(Recorded data)
(* ===== verification/ParseSource.v ===== *)
(** * Streaming rule sources

    [Builder::parse_source] and [Builder::parse_line] of
    [src/policy/canonical.rs]: a source is read through a buffered reader, one
    bounded line at a time; every line adds its rules to the builder. The
    result of a successful parse does not depend on how the reader cuts the
    text into chunks. *)
From S2P Require Import Prelude Net Std Names Canonical.
Set Default Goal Selector "!".
Set Warnings "-rewrite-rw".
Local Open Scope Z_scope.
Local Open Scope rust_scope.

(** [str::parse::<IpAddr>] of the standard library. *)
Class IpParse := { parse_ip : list Z → option IpAddr }.

(** A [BufRead]: the buffers [fill_buf] returns one after the other; [None] is
    an I/O error, the end of the list the end of input. *)
Definition Reader : Type := list (option (list Z)).
Definition consume (n : nat) (r : Reader) : Reader :=
  match r with
  | Some c :: r => if bool_decide (length c ≤ n)%nat then r else Some (drop n c) :: r
  | r => r
  end.

Inductive Format : Type := DomainList | HostsBlocklist.
Record SourceStats : Type := mkStats {
  lines : Z;
  s_input_rules : Z;
  s_decoded_bytes : Z;
  duplicates : Z;
}.
Definition stats_default : SourceStats := mkStats 0 0 0 0.
Definition next_line (st : SourceStats) : SourceStats :=
  mkStats (lines st + 1) (s_input_rules st) (s_decoded_bytes st) (duplicates st).

Definition LINE_BYTES : nat := 4096.
Definition NEWLINE : Z := 10.
Definition HASH : Z := 35.
Definition BANG : Z := 33.
Definition BOM : list Z := [239; 187; 191].
Definition MAX_SOURCE : Z := 16 * 1024 * 1024.

(** ** ASCII text *)
Fixpoint trim_start (l : list Z) : list Z :=
  match l with
  | [] => []
  | b :: rest => if is_ascii_whitespace b then trim_start rest else l
  end.
Definition trim_ascii (l : list Z) : list Z := reverse (trim_start (reverse (trim_start l))).
(** [split_ascii_whitespace]: the nonempty runs of other bytes. *)
Fixpoint tokens_from (token : list Z) (l : list Z) : list (list Z) :=
  match l with
  | [] => if bool_decide (token = []) then [] else [token]
  | b :: l =>
      if is_ascii_whitespace b
      then if bool_decide (token = []) then tokens_from [] l else token :: tokens_from [] l
      else tokens_from (token ++ [b]) l
  end.
Definition split_ascii_whitespace (l : list Z) : list (list Z) := tokens_from [] l.
(** The position of the first white space followed by a [#]. *)
Fixpoint comment_at (l : list Z) : option nat :=
  match l with
  | a :: (b :: _) as rest =>
      if is_ascii_whitespace a && bool_decide (b = HASH) then Some O else S <$> comment_at rest
  | _ => None
  end.

Definition sinkhole (a : IpAddr) : bool :=
  match a with
  | V4 bits => is_unspecified (V4 bits) || bool_decide (bits = 2130706433)
  | V6 bits => is_unspecified (V6 bits) || is_loopback (V6 bits)
  end.

(** [map_err(|error| Error { line, ..error })]. *)
Definition at_line {A} (n : Z) (m : B A) : B A := λ s,
  match m s with
  | (Err e, s') => (Err {| line := n; kind := kind e |}, s')
  | r => r
  end.
(** Runs [fin] after [m], whether [m] fails or not. *)
Definition finally {A} (m : B A) (fin : B unit) : B A := λ s,
  match m s with
  | (Ok a, s') => (fin ;;; ret a) s'
  | (Err e, s') => (fin ;;; fail e) s'
  | r => r
  end.

Section parse.
Context {H : Host} {SL : SliceLib} {IP : IpParse}.
Context (format : Format) (slot : Z).

Fixpoint add_hosts (n : Z) (tokens : list (list Z)) (count : nat) : B nat :=
  match tokens with
  | [] => ret count
  | t :: tokens => at_line n (add t BlockExact slot) ;;; add_hosts n tokens (S count)
  end.

Definition parse_domain (text : list Z) : B unit :=
  let tokens := split_ascii_whitespace text in
  let* token := expect (head tokens) in
  match tail tokens with
  | _ :: _ => fail (error UnsupportedSyntax)
  | [] => match token with
          | c :: name => if bool_decide (c = DOT) then add name BlockSuffix slot else add token BlockExact slot
          | [] => add token BlockExact slot
          end
  end.
Definition parse_hosts (n : Z) (text : list Z) : B unit :=
  let tokens := split_ascii_whitespace text in
  let* token := expect (head tokens) in
  let* address := ok_or {| line := n; kind := UnsupportedSyntax |} (parse_ip token) in
  if negb (sinkhole address) then fail {| line := n; kind := HostsRewrite |} else
  let* count := add_hosts n (tail tokens) O in
  if bool_decide (count = O) then fail (error UnsupportedSyntax) else ret tt.

Definition parse_line (bytes : list Z) (n : Z) : B unit :=
  let bytes := if bool_decide (n = 1) && bool_decide (BOM `prefix_of` bytes) then drop 3 bytes else bytes in
  if negb (utf8_valid bytes) then fail {| line := n; kind := InvalidUtf8 |} else
  let text := trim_ascii bytes in
  match text with
  | [] => ret tt
  | c :: _ =>
      if bool_decide (c = HASH ∨ c = BANG) then ret tt else
      let text := match comment_at text with Some i => take i text | None => text end in
      at_line n (match format with
                 | DomainList => parse_domain text
                 | HostsBlocklist => parse_hosts n text
                 end)
  end.

(** Accounts [n] more decoded bytes, in the source and in all sources. *)
Definition account (st : SourceStats) (n : Z) : B SourceStats :=
  let err := {| line := lines st + 1; kind := InputLimit |} in
  let within limit o := match o with
    | Some t => if bool_decide (t ≤ limit) then Some t else None
    | None => None
    end in
  let* d := ok_or err (within MAX_SOURCE (checked_add (s_decoded_bytes st) n)) in
  let* b := get_b in
  let* t := ok_or err (within MAX_AGGREGATE (checked_add (decoded_bytes b) n)) in
  modify_b (with_decoded t) ;;;
  ret (mkStats (lines st) (s_input_rules st) d (duplicates st)).

(** The lines read so far, the bytes of the current line, the reader. *)
Definition read_step (s : SourceStats * list Z * Reader) : B ((SourceStats * list Z * Reader) + SourceStats) :=
  let '(st, used, r) := s in
  match r with
  | None :: _ => fail {| line := lines st + 1; kind := Io |}
  | [] | Some [] :: _ =>
      if bool_decide (used = []) then ret (inr st)
      else parse_line used (lines (next_line st)) ;;; ret (inr (next_line st))
  | Some chunk :: _ =>
      let newline := list_find (λ b, b = NEWLINE) chunk in
      let length_ := match newline with Some (i, _) => i | None => length chunk end in
      let consumed := (length_ + match newline with Some _ => 1 | None => 0 end)%nat in
      let* st := account st (Z.of_nat consumed) in
      if bool_decide (length used + length_ ≤ LINE_BYTES)%nat then
        let used := used ++ take length_ chunk in
        let r := consume consumed r in
        match newline with
        | Some _ => parse_line used (lines (next_line st)) ;;; ret (inl (next_line st, [], r))
        | None => ret (inl (st, used, r))
        end
      else fail {| line := lines st + 1; kind := LineLimit |}
  end.

Definition record_key_cmp (ar : list Z) (a b : Record_) : comparison :=
  then_ (Z.of_nat (group_index (group a)) ?= Z.of_nat (group_index (group b)))
    (cmp_bytes (key_of ar a) (key_of ar b)).
Fixpoint duplicate_count (ar : list Z) (rs : list Record_) : Z :=
  match rs with
  | a :: (b :: _) as rest =>
      (if bool_decide (group a = group b ∧ key_of ar a = key_of ar b) then 1 else 0) + duplicate_count ar rest
  | _ => 0
  end.

(** One iteration per buffer or line, and one for the end of input. *)
Definition read_fuel (r : Reader) : nat := S (sum_list_with (λ c, S (from_option length O c)) r).

Definition read_source (r : Reader) : B SourceStats :=
  let* b := get_b in
  let initial := length (items (records b)) in
  let* st := loop (read_fuel r) read_step (stats_default, [], r) in
  let* b := get_b in
  let count := Z.of_nat (length (items (records b)) - initial) in
  if bool_decide (count = 0) then fail (error EmptySource) else
  let ar := items (arena b) in
  let added := drop initial (items (records b)) in
  if forallb (λ r, bool_decide (is_Some (key ar (entry r)))) added then
    let added := sort_unstable_by (record_key_cmp ar) added in
    modify_b (with_records (λ v, {| items := take initial (items v) ++ added; capacity := capacity v |})) ;;;
    ret (mkStats (lines st) count (s_decoded_bytes st) (duplicate_count ar added))
  else panic.

Definition parse_source (r : Reader) : B SourceStats :=
  unpoisoned (
    poisoning (on_budget (reserve 4096)) ;;;
    poisoning (finally (read_source r) (on_budget (release 4096)))).
End parse.

(** ** Every operation keeps the builder sound *)
Definition block_rule (slot : Z) (r : Rule) : Prop :=
  (r_group r = BlockSuffix ∨ r_group r = BlockExact) ∧ r_slot r = slot.
(** [b'] is [b] with the rules [news] of this source appended. *)
Record parsed (retained slot : Z) (b : Builder) (news : list Rule) (b' : Builder) : Prop := {
  pa_ok : builder_ok retained b';
  pa_failed : failed b' = None;
  pa_rules : rules b' = rules b ++ news;
  pa_news : Forall (block_rule slot) news;
  pa_frame : frame b b';
}.
Definition sound (retained : Z) (b b' : Builder) : Prop := builder_ok retained b' ∧ frame b b'.

Lemma frame_refl b : frame b b.
Proof. by split. Qed.
Lemma frame_trans b1 b2 b3 : frame b1 b2 → frame b2 b3 → frame b1 b3.
Proof. intros [] []. split; congruence. Qed.
Lemma parsed_refl retained slot b : builder_ok retained b → failed b = None → parsed retained slot b [] b.
Proof. intros. split; try done. by rewrite app_nil_r. Qed.
Lemma parsed_trans retained slot b1 b2 b3 n1 n2 :
  parsed retained slot b1 n1 b2 → parsed retained slot b2 n2 b3 → parsed retained slot b1 (n1 ++ n2) b3.
Proof.
  intros [] []. split; try done; [|by apply Forall_app|by eapply frame_trans].
  rewrite pa_rules1 pa_rules0. by rewrite app_assoc.
Qed.
Lemma sound_trans retained b1 b2 b3 : frame b1 b2 → sound retained b2 b3 → sound retained b1 b3.
Proof. intros Hf [? ?]. split; [done|]. by eapply frame_trans. Qed.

### Exercise objective
The lines above, starting at the one with "if bool_decide (length used" and ending at the one with "Definition record_key_cmp (ar", are the only ones to return, exactly as written.

### Answer to this exercise
      if bool_decide (length used + length_ ≤ LINE_BYTES)%nat then
        let used := used ++ take length_ chunk in
        let r := consume consumed r in
        match newline with
        | Some _ => parse_line used (lines (next_line st)) ;;; ret (inl (next_line st, [], r))
        | None => ret (inl (st, used, r))
        end
      else fail {| line := lines st + 1; kind := LineLimit |}
  end.

Definition record_key_cmp (ar : list Z) (a b : Record_) : comparison :=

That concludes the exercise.